= Carlo Severi =

Italian anthropologist (born 1952)

Carlo Severi (born December 9, 1952) is an Italian anthropologist who is professor at the Ecole des Hautes Etudes en Sciences Sociales (EHESS). He is noted for his studies of ritual, image/imagination, and social memory

==Education==
He studied philosophy at Università Statale, Milano, Italy where he obtained his master's degree (Laurea) in 1976 with a dissertation in anthropology ("Analyse du Mu Ikala: structure de la thérapie et idéologie du sujet dans un exemple de thérapie primitive (Cuna de Panama)"). During his PhD in anthropology at Ecole des Hautes Etudes en Sciences Sociales (EHESS), he was one of the last students of Claude Lévi-Strauss who was also one of the juries of his doctoral thesis ("Le traitement chamanique de la folie chez les Indiens Cuna de Panama") of the third cycle in social anthropology.

==Career==
He is currently Director of Research, Chair in "Anthropology of the memory" at Ecole des Hautes Etudes en Sciences Sociales (EHESS) in Paris and Director of Research at Centre National de la Recherche Scientifique (CNRS) of France. He is also a member of the Laboratoire d'anthropologie sociale of Collège de France (LAS, founded in 1960 by Claude Lévi-Strauss) since 1985, and a member of the Department of Research in Museum quai Branly in Paris.

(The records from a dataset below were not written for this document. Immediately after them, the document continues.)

Definition toolError (category : ToolErrorCategory) (code : string) (message : jstring) (retryable : bool) : ToolError :=
  {| te_category := category; te_code := code; te_message := message; te_retryable := retryable |}.
Definition failing (category : ToolErrorCategory) (code : string) (message : jstring) (retryable : bool) : ToolRawResult :=
  raw_error (toolError category code message retryable) None None None None.

(** [RunCommandToolOptions], over a world [W]; what a collaborator throws is its
    [None].  A [None] of [co_hooks] or a [false] of [co_verification] is an option
    that was not given. *)
Record RunCommandToolOptions (W : Type) : Type := {
  co_write : RunEventDraft -> W -> WriteAnswer * W;
  co_beforeEffect : W -> bool * W;
  co_prepare : ExecutionIntent -> W -> result PreparationFailure PreparedCommand * W;
  co_evaluate : PreparedCommand -> W -> option PolicyDecision * W;
  co_approvalMode : CommandApprovalMode;
  co_prompt : CommandApprovalRequest -> W -> option ApprovalDecision * W;
  co_beforeHook : option (PreparedCommand -> W -> HookAnswer * W);
  co_afterHook : option (PreparedCommand -> CommandResult -> W -> bool * W);
  co_revalidate : PreparedCommand -> W -> option bool * W;
  co_bindExecutionContext : PreparedCommand -> string -> PreparedCommand;
  co_execute : PreparedCommand -> W -> list ExecutionSignal * bool * W;
  co_randomUUID : W -> string * W;
  co_verification : bool;
  co_classify : PreparedCommand -> W -> option (option RegistryVerificationClassification) * W;
  co_sourceState : W -> result VerificationError SourceStateDigest * W;
  co_defaultTimeoutMs : Z;
  co_maxOutputBytes : Z;
  co_secrets : list (option jstring) }.
Arguments co_write {W}.
Arguments co_beforeEffect {W}.
Arguments co_prepare {W}.
Arguments co_evaluate {W}.
Arguments co_approvalMode {W}.
Arguments co_prompt {W}.
Arguments co_beforeHook {W}.
Arguments co_afterHook {W}.
Arguments co_revalidate {W}.
Arguments co_bindExecutionContext {W}.
Arguments co_execute {W}.
Arguments co_randomUUID {W}.
Arguments co_verification {W}.
Arguments co_classify {W}.
Arguments co_sourceState {W}.
Arguments co_defaultTimeoutMs {W}.
Arguments co_maxOutputBytes {W}.
Arguments co_secrets {W}.

Record ToolState (W : Type) : Type := {
  ts_publisher : EventPublisher; ts_runtime : Phase7CompletionRuntime; ts_world : W }.
Arguments Build_ToolState {W}.
Arguments ts_publisher {W}.
Arguments ts_runtime {W}.
Arguments ts_world {W}.
#[export] Instance ToolState_eta {W} : Eta (ToolState W) := fun r =>
  Build_ToolState (ts_publisher r) (ts_runtime r) (ts_world r).

(** A statement of the tool goes on with a value, returns the result of the
    tool, or throws. *)
Inductive Does (A : Type) : Type :=
| Goes (a : A)
| Gives (raw : ToolRawResult)
| Fails (fault : ToolFault).
Arguments Goes {A} a.
Arguments Gives {A} raw.
Arguments Fails {A} fault.

Definition Tool (W A : Type) : Type := ToolState W -> Does A * ToolState W.
#[export] Instance Tool_ret {W} : MRet (Tool W) := fun A a st => (Goes a, st).
#[export] Instance Tool_bind {W} : MBind (Tool W) := fun A B f m st =>
  match m st with
  | (Goes a, st) => f a st
  | (Gives raw, st) => (Gives raw, st)
  | (Fails fault, st) => (Fails fault, st)
  end.

(** ** Text *)

Definition MAX_EVENT_CHUNK_BYTES : Z := 32 * 1024.

(** A control or bidirectional character is shown as its escape. *)
Definition isDisplayControl (code : Z) : bool :=
  ((0 <=? code) && (code <=? 0x1f)) || ((0x7f <=? code) && (code <=? 0x9f)) ||
  ((0x202a <=? code) && (code <=? 0x202e)) || ((0x2066 <=? code) && (code <=? 0x2069)).
Definition displayCharacter (code : Z) : jstring :=
  if isDisplayControl code then
    if code =? 0x0a then js "\n" else if code =? 0x0d then js "\r" else if code =? 0x09 then js "\t"
    else unicodeEscape code
  else units code.
Definition sanitizeDisplayText (value : jstring) (secrets : list (option jstring)) : jstring :=
  truncateUtf8 (concat (displayCharacter <$> codePoints (redactSensitiveText value secrets))) 4096.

He has published many articles and books (Cf. ), including a key contribution to the study of ritual, Naven and the Other self: a relational approach to ritual action (with Michael Houseman). His most famous work was originally published in Italian as "Il percorso e la voce: un'antropologia della memoria" (Einaudi 2004) and later in French Le Principe de la chimère: Une anthropologie de la mémoire, (Presses de l'Ecole Normale Supérieure - Musée Branly 2007). A revised edition, "The Chimera Principle: an anthropology of memory and imagination" has been published in English in 2015 by HAU Books. He edited a number of seminal collections: a special issue of the journal L'Homme entitled "Image and anthropology" and a special issue of HAU: Journal of Ethnographic Theory (with Bill Hanks), Translating worlds: the epistemological space of translation.

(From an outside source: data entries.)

(* ===== verification/RunCommandToolFacts.v ===== *)
(** * A program logic for the command tool

    Triples for the statements of [RunCommandTool.v] whose assertions are about the
    publisher; what the publisher has on record about a call while its command is
    permitted, requested, run and completed ([Recorded]); and the specification of
    each part of the tool. *)

From S2P Require Import Prelude JsString CanonicalJson Domain Events Schemas TaskGraphSchema Permissions Utf8 Patch SourceSnapshot Completion Verification CompletionRuntime JsonParse RunEvents RunLog EventPublisher EventPublisherFacts ToolErrors AgentLoop AgentLoopProtocol McpResult PendingEffects RunCommandTool.
#[local] Open Scope Z_scope.

(** ** What is on record about a call *)

Inductive Consent : Type := consent_none | consent_open | consent_given.

(** No permission was evaluated, one that waits for a decision, or neither. *)
Definition consentOf (p : EventPublisher) (callId : string) : Consent :=
  match permissions p !! callId with
  | None => consent_none
  | Some permission =>
      if (pm_effect permission === ask_effect) &&
         negb (existsb (fun approval => (ap_callId approval === callId) &&
                 (ap_actionKind approval === action_run_command) && (ap_decision approval !== None))
                 (jm_values (approvals p)))
      then consent_open else consent_given
  end.

(** The output a state of an execution holds, by channel. *)
Definition outputOf (output : list CommandOutputPayload) : CommandOutputAccumulator :=
  fold_left (fun acc d => pushChunk (cop_channel d) (cop_chunk d) acc) output noOutput.

Lemma jm_alter_snoc {V} (f : V -> V) (k : string) (v : V) (m : jsmap string V) :
  jm_get k m = None -> jm_alter f k (m ++ [(k, v)]) = m ++ [(k, f v)].
Proof.
  intros Hm. rewrite <-(jm_set_new_keys k v m Hm). unfold jm_alter. rewrite jm_get_set_eq.
  rewrite (jm_set_new_keys k v m Hm). revert Hm. induction m as [|[k' v'] m IH]; cbn [app jm_set jm_get].
  - intros _. by rewrite decide_True.
  - case_decide; [done|]. intros Hm. by rewrite IH.
Qed.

From the year of 1978 to 1984, he received several scholarships and financial aid from Collège de France, Maison des Sciences de l'Homme and CNRS etc.

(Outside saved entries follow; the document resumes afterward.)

(** One of the three codes ends the run.  When the preparer throws anything but
    its own error, the tool answers with [command_preparation_failed] and nothing
    is on record about the call, so the publisher refuses the result that the
    registry returned. *)
Theorem unprepared_command_is_refused parseJson input (st : ToolState W) w w' :
  jm_get "run_command"%string (tr_definitions registry) =
    Some (createRunCommandTool nfc sha256Bytes localeLe runId sessionId options parseJson) ->
  tinv_name invocation = "run_command"%string ->
  pendingCall (ts_publisher st) callId (tinv_name invocation) (tinv_step invocation) = true ->
  untouched (ts_publisher st) callId ->
  byteLength (tinv_argumentsJson invocation) <= MAX_TOOL_ARGUMENT_BYTES ->
  parseJson (tinv_argumentsJson invocation) = Ok input ->
  co_beforeEffect options (ts_world st) = (true, w) ->
  co_prepare options (executionIntent options input) w = (Err preparation_exception, w') ->
  exists execution st',
    registryExecute registry invocation false st = (tool_returned execution, st') /\ ts_publisher st' = ts_publisher st /\
    validateToolCallCompleted (result execution) (ts_publisher st') =
      Err (TransitionRefused "run_command result requires permission evidence").
Proof.
  intros Hdef Hn Hp (Hperm & Hby & _ & Hrec) Hsize Hparse Hbefore Hprepare.
  assert (Hex : executes options input {| tcx_callId := callId; tcx_step := tinv_step invocation; tcx_toolName := tinv_name invocation |} st =
    (Gives (preparationFailure preparation_exception), st <| ts_world := w |> <| ts_world := w' |>)).
  { unfold execute, requestCommand, beforeEffect, preparing, mbind, Tool_bind, outside.
    rewrite Hbefore. cbn. unfold outside. cbn. by rewrite Hprepare. }
  exists (serializeToolError (toolError error_system "command_preparation_failed" (js "command could not be prepared") false) (tr_secrets registry)),
    (st <| ts_world := w |> <| ts_world := w' |>).
  split_and!; [|done|].
  - unfold registryExecute. rewrite (proj2 (Z.ltb_ge _ _) Hsize), Hn, Hdef.
    cbn [createRunCommandTool rg_parseJson rg_execute rg_maxOutputBytes rg_Input]. rewrite Hparse.
    rewrite Hn in Hex. by rewrite Hex.
  - cbn [ts_publisher]. unfold validateToolCallCompleted, toolCompletedData. cbn [tcc_call_id tcc_tool_name tcc_step tcc_status].
    unfold pendingCall in Hp. change (ts_publisher (st <| ts_world := w |> <| ts_world := w' |>)) with (ts_publisher st).
    rewrite Hrec, Hperm, Hby. destruct (jm_get callId _) as [call|]; [|done]. rewrite !andb_true_iff in Hp.
    destruct Hp as [[Hname Hnc] Hst]. apply bool_decide_eq_true in Hname. apply negb_true_iff in Hnc. rewrite Hnc, Hname, Hst, Hn.
    rewrite (bool_decide_eq_true_2 ("run_command" = "run_command")%string) by done.
    rewrite (bool_decide_eq_false_2 ("run_command" = "apply_patch")%string) by done.
    cbn [andb orb negb refuse_when throw_when mbind result_bind].
    assert (Hpre : isPreExecutionToolError (result (serializeToolError
      (toolError error_system "command_preparation_failed" (js "command could not be prepared") false) (tr_secrets registry))) = false).
    { unfold serializeToolError. destruct (_ <? _); reflexivity. }
    unfold toolCompletedData in Hpre. rewrite Hn in Hpre. by rewrite Hpre.
Qed.
End Registry.
End Properties.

He was often invited as a visiting scholar or invited professor by overseas institutes and universities, such as King's College, Cambridge University (1990), Getty Research Center for the History of Art and the Humanities, Santa Monica, California (1994–1995), University of Heidelberg, Germany (2000), Johns Hopkins University Baltimore (2006), National Museum, University of Rio de Janeiro, Brazil (1991, 1995) etc.